Langkah ini dinilai penting mengingat sampai saat ini pihak Tutut tidak menunjukkan iktikad baik untuk tunduk pada putusan majelis arbitrase BANI yang dibacakan Desember 2014. Menurut dia, untuk langkah awal, pihaknya terlebih dahulu akan melaporkan putusan BANI kepada pihak-pihak yang berwenang di negara tujuan agar nantinya bisa membantu dalam proses pengambilalihan aset tersebut.
“Kita akan lakukan langkah-langkah awal dulu, melaporkan putusan BANI, akan kita kirim ke pihak di Singapura dan Amerika,” ungkap Effendi kepada KORAN SINDO kemarin. Di dua negara itu, ujarnya, aset milik Tutut cukup banyak. Dia pun berharap pihak pengadilan di sana bisa membantu menjalankan putusan BANI.
“Kita belum bisa publish , tapi tim kita tahu ada banyak aset Tutut yang ada di dua negara tersebut,” paparnya. Terkait jenis aset yang akan dieksekusi di luar negeri, Effendi belum mau membeberkan. Dia hanya memastikan tim kuasa hukum telah berkoordinasi dan menginventarisasi aset-aset mana saja yang sekiranya bisa menutupi kewajiban Tutut membayar Rp510 miliar serta Rp2,3 miliar tersebut.
“Tim kuasa hukum akan mengkaji teknisnya. Kita akan berkoordinasi dengan pihak di dua negara tersebut yang punya kewenangan,” tuturnya. Lebih lanjut Effendi mengatakan, langkah PT Berkah mengejar aset Tutut hingga keluar negeri karena menganggap tidak ada keinginan yang kuat dari Tutut untuk menjalankan perintah BANI. Selain itu, jumlah aset Tutut di dalam negeri yang bisa dijadikan untuk membayar tidak akan cukup memenuhinya.

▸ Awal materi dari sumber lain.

(* ===== verification/Index.v ===== *)
(** * Secondary indices

    The [map[K]map[string]struct{}] indices that several in-memory stores keep
    beside their records: the identifiers listed under a key. An entry set is
    created with its first identifier and dropped with its last one. *)

From S2P Require Import Prelude GoLib.

Open Scope go_scope.

Notation Index K := (gmap K (gset string)).

Definition index_get {K} `{Countable K} (index : Index K) (key : K) : gset string :=
  default ∅ (index !! key).

Definition index_add {K} `{Countable K} (index : Index K) (key : K) (h : string) : Index K :=
  <[key := {[h]} ∪ index_get index key]> index.

(** [delete(entries, h)], and the key with its last entry. *)
Definition index_remove {K} `{Countable K} (index : Index K) (key : K) (h : string) :
    Index K :=
  match index !! key with
  | None => index
  | Some entries =>
     let entries := entries ∖ {[h]} in
     if bool_decide (size entries = 0) then delete key index else <[key := entries]> index
  end.

(** [counts[key]++]. *)
Definition count_incr {K} `{Countable K} (counts : gmap K Z) (key : K) : gmap K Z :=
  <[key := (default 0 (counts !! key) + 1)%Z]> counts.

(** [if count := counts[key]; count <= 1 { delete } else { counts[key]-- }]. *)
Definition count_decr {K} `{Countable K} (counts : gmap K Z) (key : K) : gmap K Z :=
  let count := default 0%Z (counts !! key) in
  if (count <=? 1)%Z then delete key counts else <[key := (count - 1)%Z]> counts.

#[global] Arguments index_get : simpl never.
#[global] Arguments index_add : simpl never.
#[global] Arguments index_remove : simpl never.
#[global] Arguments count_incr : simpl never.
#[global] Arguments count_decr : simpl never.

(** ** Lemmas *)

Section index.
Context {K : Type} `{Countable K}.
Implicit Types (index : Index K) (k : K) (h : string).

(** No key is kept with an empty entry set. *)
Definition compact index : Prop := ∀ k entries, index !! k = Some entries → entries ≠ ∅.

Lemma elem_of_index_add index k h k' h' :
  h' ∈ index_get (index_add index k h) k' ↔ (k' = k ∧ h' = h) ∨ h' ∈ index_get index k'.
Proof.
  unfold index_get, index_add. destruct (decide (k = k')) as [->|Hne].
  - rewrite lookup_insert_eq. cbn. unfold index_get. set_solver.
  - rewrite lookup_insert_ne by done. naive_solver.
Qed.

Lemma elem_of_index_remove index k h k' h' :
  h' ∈ index_get (index_remove index k h) k' ↔ ¬ (k' = k ∧ h' = h) ∧ h' ∈ index_get index k'.
Proof.
  unfold index_get, index_remove. destruct (index !! k) as [entries|] eqn:Hk.
  - case_bool_decide as Hsz.
    + apply size_empty_inv in Hsz. destruct (decide (k = k')) as [->|Hne].
      * rewrite lookup_delete_eq, Hk. cbn. set_solver.
      * rewrite lookup_delete_ne by done. naive_solver.
    + destruct (decide (k = k')) as [->|Hne].
      * rewrite lookup_insert_eq, Hk. cbn. set_solver.
      * rewrite lookup_insert_ne by done. naive_solver.
  - split; [|by intros [_ ?]]. intros Hin. split; [|done]. intros [-> ->].
    rewrite Hk in Hin. cbn in Hin. by apply elem_of_empty in Hin.
Qed.

Lemma compact_add index k h : compact index → compact (index_add index k h).
Proof.
  intros Hc k' entries. unfold index_add. destruct (decide (k = k')) as [->|Hne].
  - rewrite lookup_insert_eq. intros [= <-]. set_solver.
  - rewrite lookup_insert_ne by done. apply Hc.
Qed.

Lemma compact_remove index k h : compact index → compact (index_remove index k h).
Proof.
  intros Hc k' entries. unfold index_remove. destruct (index !! k) as [e|] eqn:Hk; [|apply Hc].
  case_bool_decide as Hsz.
  - intros [_ Hl]%lookup_delete_Some. by eapply Hc.
  - intros [[-> <-]|[_ Hl]]%lookup_insert_Some; [|by eapply Hc].
    intros Heq. by rewrite Heq, size_empty in Hsz.
Qed.

Lemma index_get_remove_size index k h k' :
  size (index_get (index_remove index k h) k') ≤ size (index_get index k').
Proof.
  apply subseteq_size. intros x Hx. apply elem_of_index_remove in Hx. tauto.
Qed.

Lemma index_size_add index k h k' :
  h ∉ index_get index k →
  size (index_get (index_add index k h) k') =
  (if decide (k' = k) then S (size (index_get index k')) else size (index_get index k')).
Proof.
  intros Hh. unfold index_get at 1, index_add. case_decide; subst.
  - rewrite lookup_insert_eq. cbn. rewrite size_union, size_singleton by set_solver. done.
  - by rewrite lookup_insert_ne.
Qed.

Lemma index_size_remove index k h k' :
  h ∈ index_get index k →
  size (index_get (index_remove index k h) k') =
  (if decide (k' = k) then size (index_get index k') - 1 else size (index_get index k')).
Proof.
  intros Hh. case_decide as Hk; subst.
  - assert (index_get (index_remove index k h) k = index_get index k ∖ {[h]}) as ->.
    { apply leibniz_equiv, set_equiv. intros x. rewrite elem_of_index_remove. set_solver. }
    rewrite size_difference by set_solver. by rewrite size_singleton.
  - f_equal. apply leibniz_equiv, set_equiv. intros x. rewrite elem_of_index_remove. naive_solver.
Qed.

(** ** An index of a record map *)

Context {R : Type} (key : R → K).
Implicit Types (recs : gmap string R).

(** The index lists exactly the records with each key. *)
Definition indexes (index : Index K) (recs : gmap string R) : Prop :=
  compact index ∧ ∀ k h, h ∈ index_get index k ↔ ∃ r, recs !! h = Some r ∧ key r = k.

Lemma indexes_empty : indexes ∅ ∅.
Proof.
  split; [by intros k e; rewrite lookup_empty|]. intros k h. unfold index_get.
  rewrite !lookup_empty. cbn. set_solver.
Qed.

Lemma indexes_add index recs h r :
  indexes index recs → recs !! h = None →
  indexes (index_add index (key r) h) (<[h := r]> recs).
Proof.
  intros [Hc Hi] Hnew. split; [by apply compact_add|]. intros k h'.
  rewrite elem_of_index_add, Hi. setoid_rewrite lookup_insert_Some. naive_solver congruence.
Qed.

Lemma indexes_remove index recs h r :
  indexes index recs → recs !! h = Some r →
  indexes (index_remove index (key r) h) (delete h recs).
Proof.
  intros [Hc Hi] Hr. split; [by apply compact_remove|]. intros k h'.
  rewrite elem_of_index_remove, Hi. setoid_rewrite lookup_delete_Some. naive_solver congruence.
Qed.

(** The counter map holds the size of every entry set, and no zeros. *)
Definition counts_index (counts : gmap K Z) (index : Index K) : Prop :=
  ∀ k, counts !! k = let n := size (index_get index k) in
                     if decide (n = 0) then None else Some (Z.of_nat n).

Lemma counts_default counts index k :
  counts_index counts index → default 0%Z (counts !! k) = Z.of_nat (size (index_get index k)).
Proof. intros Hc. rewrite Hc. cbn. case_decide; cbn; lia. Qed.

Lemma counts_add counts index k h :
  counts_index counts index → h ∉ index_get index k →
  counts_index (count_incr counts k) (index_add index k h).
Proof.
  intros Hc Hh k'. unfold count_incr. rewrite (counts_default _ index) by done.
  rewrite index_size_add by done. destruct (decide (k' = k)) as [->|Hne].
  - rewrite lookup_insert_eq. cbn. f_equal. lia.
  - rewrite lookup_insert_ne by done. apply Hc.
Qed.

Lemma counts_remove counts index k h :
  counts_index counts index → h ∈ index_get index k →
  counts_index (count_decr counts k) (index_remove index k h).
Proof.
  intros Hc Hh k'. unfold count_decr. rewrite (counts_default _ index) by done. cbv zeta.
  assert (size (index_get index k) ≠ 0) as Hnz.
  { intros Hz%size_empty_inv. set_solver. }
  rewrite index_size_remove by done. destruct (decide (k' = k)) as [->|Hne].
  - destruct (Z.leb_spec (Z.of_nat (size (index_get index k))) 1).
    + rewrite lookup_delete_eq, decide_True by lia. done.
    + rewrite lookup_insert_eq, decide_False by lia. f_equal. lia.
  - case_match; rewrite ?lookup_delete_ne, ?lookup_insert_ne by done; apply Hc.
Qed.

End index.

Lemma counts_index_empty {K} `{Countable K} : counts_index (∅ : gmap K Z) ∅.
Proof. intros k. unfold index_get. by rewrite !lookup_empty. Qed.

#[export] Hint Resolve indexes_empty indexes_add indexes_remove counts_index_empty counts_add
  counts_remove : redev.
(* ===== verification/Registry.v ===== *)
(** * pkg/registry: plugin records and the authorization store

    [MemoryStore] of registry.go with the authorization operations of
    authorization.go: permission grants, security policies, the three
    revision counters every mutation is guarded by, and the authorization
    decision. The pure [Prepare...] functions are the ones the durable control
    store runs inside its transactions.

    A plugin record carries the fields these operations read or write; the
    manifest, the package entries, the version history and the rest of the
    descriptive fields are one value of the type [Rest]. [cloneRest] stands
    for the JSON round trip of those fields in [clonePluginRecord], which can
    fail. *)

From S2P Require Import Prelude GoLib SessionCtx Permissions Policy.

Open Scope go_scope.

Definition EnableState := string.
Definition EnableEnabled : EnableState := "enabled".
Definition EnableDisabledByUser : EnableState := "disabled_by_user".

Record AuthorizationRevisions := mkRevisions {
  PolicyRevision : Z;
  ManagementRevision : Z;
  RevokeEpoch : Z;
}.

#[export] Instance AuthorizationRevisions_eq_dec : EqDecision AuthorizationRevisions.
Proof. solve_decision. Defined.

“Ini kita tindak lanjuti karena merasa aset-aset Tutut di Indonesia pun tidak cukup untuk membayar uang sebanyak itu sehingga kita cari hingga keluar negeri,” ujarnya. Kuasa hukum PT Berkah Karya Bersama Andi F Simangunsong tidak ingin berkomentar terlalu jauh perihal rencana timnya mengeksekusi sejumlah aset milik Tutut yang ada di luar negeri.

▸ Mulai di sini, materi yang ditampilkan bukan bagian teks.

(* ===== verification/Execution.v ===== *)
(** * pkg/execution: the execution state machine and its event log

    An execution moves from running, optionally through cancel-requested, to
    one terminal status, and carries a gap-free log of events whose last
    entry is the terminal event. Sequence numbers are uint64; the payload of
    an event is opaque. *)

From stdpp Require Import list_numbers.
From S2P Require Import Prelude GoLib.

Open Scope go_scope.

Definition KindSync : string := "sync".
Definition KindOperation : string := "operation".
Definition KindSubscription : string := "subscription".
Definition StatusRunning : string := "running".
Definition StatusCancelRequested : string := "cancel_requested".
Definition StatusCompleted : string := "completed".
Definition StatusCanceled : string := "canceled".
Definition StatusFailed : string := "failed".
Definition StatusOrphaned : string := "orphaned".
Definition EventProgress : string := "progress".
Definition EventData : string := "data".
Definition EventDiagnostic : string := "diagnostic".
Definition EventTerminal : string := "terminal".

(** The sentinels, and the messages [Validate] builds with [fmt.Errorf]. *)
Inductive ExecErr :=
| ErrSequenceConflict
| ErrInvalidTransition
| ErrNotCancelable
| ErrTerminal
| ErrIdentityRequired
| ErrUnknownKind (kind : string)
| ErrUnknownStatus (status : string)
| ErrSyncCancelable.

Definition validEventKind (kind : string) : bool :=
  bool_decide (kind = EventProgress) || bool_decide (kind = EventData) ||
  bool_decide (kind = EventDiagnostic) || bool_decide (kind = EventTerminal).

Definition terminalStatus (status : string) : bool :=
  bool_decide (status = StatusCompleted) || bool_decide (status = StatusCanceled) ||
  bool_decide (status = StatusFailed) || bool_decide (status = StatusOrphaned).

Record PublicError := mkPublicError { pe_Code : string; pe_Message : string }.

Section execution.
Context {Payload : Type}.

Record Event := mkEvent {
  ev_ExecutionID : string;
  ev_Sequence : Z;
  ev_Kind : string;
  ev_Payload : Payload;
  ev_Error : option PublicError;
}.

Record Execution := mkExecution {
  ex_ID : string;
  ex_PluginInstanceID : string;
  ex_Kind : string;
  ex_Status : string;
  ex_Cursor : Z;
  ex_FailureCode : string;
  ex_Cancelable : bool;
  ex_CreatedAt : time;
  ex_UpdatedAt : time;
  ex_CancelRequestedAt : option time;
  ex_TerminalAt : option time;
  ex_events : gmap Z Event;
}.

Definition NewEvent (exec : Execution) (sequence : Z) (kind : string) (payload : Payload) :
    Result ExecErr Event :=
  if bool_decide (ex_ID exec = "") || (sequence =? 0)%Z || negb (validEventKind kind)
  then Err ErrSequenceConflict
  else Ok (mkEvent (ex_ID exec) sequence kind payload None).

(** The unexported [append]. *)
Definition append (e : Execution) (event : Event) : Result ExecErr Execution :=
  if terminalStatus (ex_Status e) then Err ErrTerminal
  else if negb (bool_decide (ev_ExecutionID event = ex_ID e)) || (ev_Sequence event =? 0)%Z ||
          negb (ev_Sequence event =? incr64 (ex_Cursor e))%Z
  then Err ErrSequenceConflict
  else if bool_decide (is_Some (ex_events e !! ev_Sequence event)) then Err ErrSequenceConflict
  else Ok (mkExecution (ex_ID e) (ex_PluginInstanceID e) (ex_Kind e) (ex_Status e)
             (ev_Sequence event) (ex_FailureCode e) (ex_Cancelable e) (ex_CreatedAt e)
             (ex_UpdatedAt e) (ex_CancelRequestedAt e) (ex_TerminalAt e)
             (<[ev_Sequence event := event]> (ex_events e))).

Definition Append (e : Execution) (event : Event) : Result ExecErr Execution :=
  if bool_decide (ev_Kind event = EventTerminal) then Err ErrInvalidTransition
  else append e event.

Definition Validate (e : Execution) : Result ExecErr unit :=
  if bool_decide (ex_ID e = "") || bool_decide (ex_PluginInstanceID e = "") then Err ErrIdentityRequired
  else if negb (bool_decide (ex_Kind e = KindSync) || bool_decide (ex_Kind e = KindOperation) ||
                bool_decide (ex_Kind e = KindSubscription))
  then Err (ErrUnknownKind (ex_Kind e))
  else if negb (bool_decide (ex_Status e = StatusRunning) ||
                bool_decide (ex_Status e = StatusCancelRequested) || terminalStatus (ex_Status e))
  then Err (ErrUnknownStatus (ex_Status e))
  else if bool_decide (ex_Kind e = KindSync) && ex_Cancelable e then Err ErrSyncCancelable
  else if bool_decide (ex_Status e = StatusCancelRequested) &&
          (negb (ex_Cancelable e) || bool_decide (ex_CancelRequestedAt e = None))
  then Err ErrInvalidTransition
  else if terminalStatus (ex_Status e) && bool_decide (ex_TerminalAt e = None)
  then Err ErrInvalidTransition
  else Ok tt.

(** [New] resets the events but keeps the caller's cursor. *)
Definition New (wall : time) (value : Execution) : Result ExecErr Execution :=
  let createdAt := or_wall wall (ex_CreatedAt value) in
  let value := mkExecution (ex_ID value) (ex_PluginInstanceID value) (ex_Kind value)
                 (if bool_decide (ex_Status value = "") then StatusRunning else ex_Status value)
                 (ex_Cursor value) (ex_FailureCode value) (ex_Cancelable value) createdAt
                 (if IsZero (ex_UpdatedAt value) then createdAt else UTC (ex_UpdatedAt value))
                 (ex_CancelRequestedAt value) (ex_TerminalAt value) ∅ in
  let? _ := Validate value in
  Ok value.

Definition RequestCancel (wall : time) (e : Execution) (now : time) : Result ExecErr Execution :=
  if negb (bool_decide (ex_Status e = StatusRunning)) then Err ErrInvalidTransition
  else if negb (ex_Cancelable e) then Err ErrNotCancelable
  else
    let now := or_wall wall now in
    Ok (mkExecution (ex_ID e) (ex_PluginInstanceID e) (ex_Kind e) StatusCancelRequested
          (ex_Cursor e) (ex_FailureCode e) (ex_Cancelable e) (ex_CreatedAt e) now (Some now)
          (ex_TerminalAt e) (ex_events e)).

Definition Finish (wall : time) (e : Execution) (status failureCode : string) (event : Event)
    (now : time) : Result ExecErr Execution :=
  if terminalStatus (ex_Status e) || negb (terminalStatus status) ||
     negb (bool_decide (ev_Kind event = EventTerminal)) ||
     negb (bool_decide (ev_ExecutionID event = ex_ID e)) ||
     negb (ev_Sequence event =? incr64 (ex_Cursor e))%Z
  then Err ErrInvalidTransition
  else if bool_decide (status = StatusCanceled) && negb (bool_decide (ex_Status e = StatusCancelRequested))
  then Err ErrInvalidTransition
  else if negb (bool_decide (status = StatusCanceled)) &&
          negb (bool_decide (ex_Status e = StatusRunning)) &&
          negb (bool_decide (ex_Status e = StatusCancelRequested))
  then Err ErrInvalidTransition
  else
    let? e := append e event in
    let now := or_wall wall now in
    Ok (mkExecution (ex_ID e) (ex_PluginInstanceID e) (ex_Kind e) status (ex_Cursor e) failureCode
          (ex_Cancelable e) (ex_CreatedAt e) now (ex_CancelRequestedAt e) (Some now) (ex_events e)).

(** The loop of [EventsAfter]; [sequence++] wraps. [None] is a loop that has
    not ended within the fuel. *)
Fixpoint eventsLoop (fuel : nat) (events : gmap Z Event) (sequence last : Z) : option (list Event) :=
  match fuel with
  | O => None
  | S fuel' =>
     if (sequence <=? last)%Z then
       rest ← eventsLoop fuel' events (incr64 sequence) last;
       Some (match events !! sequence with Some event => event :: rest | None => rest end)
     else Some []
  end.

Definition EventsAfter (fuel : nat) (e : Execution) (cursor : Z) : option (list Event) :=
  eventsLoop fuel (ex_events e) (incr64 cursor) (ex_Cursor e).

(** ** The log invariant *)

(** [base] is the cursor the execution was created with. *)
Record exec_inv (base : Z) (e : Execution) : Prop := {
  inv_base : (0 ≤ base ≤ ex_Cursor e ∧ ex_Cursor e ≤ uint64_max)%Z;
  inv_dom : ∀ seq, is_Some (ex_events e !! seq) ↔ (base < seq ≤ ex_Cursor e)%Z;
  inv_event : ∀ seq ev, ex_events e !! seq = Some ev →
    ev_Sequence ev = seq ∧ ev_ExecutionID ev = ex_ID e ∧
    (ev_Kind ev = EventTerminal → terminalStatus (ex_Status e) = true ∧ seq = ex_Cursor e);
  inv_terminal : terminalStatus (ex_Status e) = true → (base < ex_Cursor e)%Z →
    ∃ ev, ex_events e !! ex_Cursor e = Some ev ∧ ev_Kind ev = EventTerminal;
  inv_valid : Validate e = Ok tt;
}.

(** The calls a holder of an execution can make. *)
Inductive ExecOp :=
| OpAppend (event : Event)
| OpRequestCancel (now : time)
| OpFinish (status failureCode : string) (event : Event) (now : time).

Definition exec_call (wall : time) (e : Execution) (op : ExecOp) : Result ExecErr Execution :=
  match op with
  | OpAppend event => Append e event
  | OpRequestCancel now => RequestCancel wall e now
  | OpFinish status code event now => Finish wall e status code event now
  end.

(** A failed call leaves the execution as it was. *)
Definition exec_step (wall : time) (e : Execution) (op : ExecOp) : Execution :=
  match exec_call wall e op with Ok e' => e' | Err _ => e end.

Menurut Andi, tim kuasa hukum hanya dapat memastikan proses penagihan kepada kubu Tutut masih berlangsung, meski yang bersangkutan hingga saat ini belum juga mengindahkan hasil putusan BANI. “Yang pasti, penagihan dan eksekusi masih dalam proses, kita tunggu saja hasilnya,” kata Andi.
Andi mengatakan, eksekusi terhadap aset-aset Tutut memang menjadi alternatif pihaknya untuk mendapatkan kepastian atas putusan BANI. Dia juga mengatakan bahwa eksekusi putusan bisa untuk aset yang ada di dalam negeri maupun di luar negeri. “Karena putusan BANI itu belaku di seluruh dunia untuk semua aset,” paparnya.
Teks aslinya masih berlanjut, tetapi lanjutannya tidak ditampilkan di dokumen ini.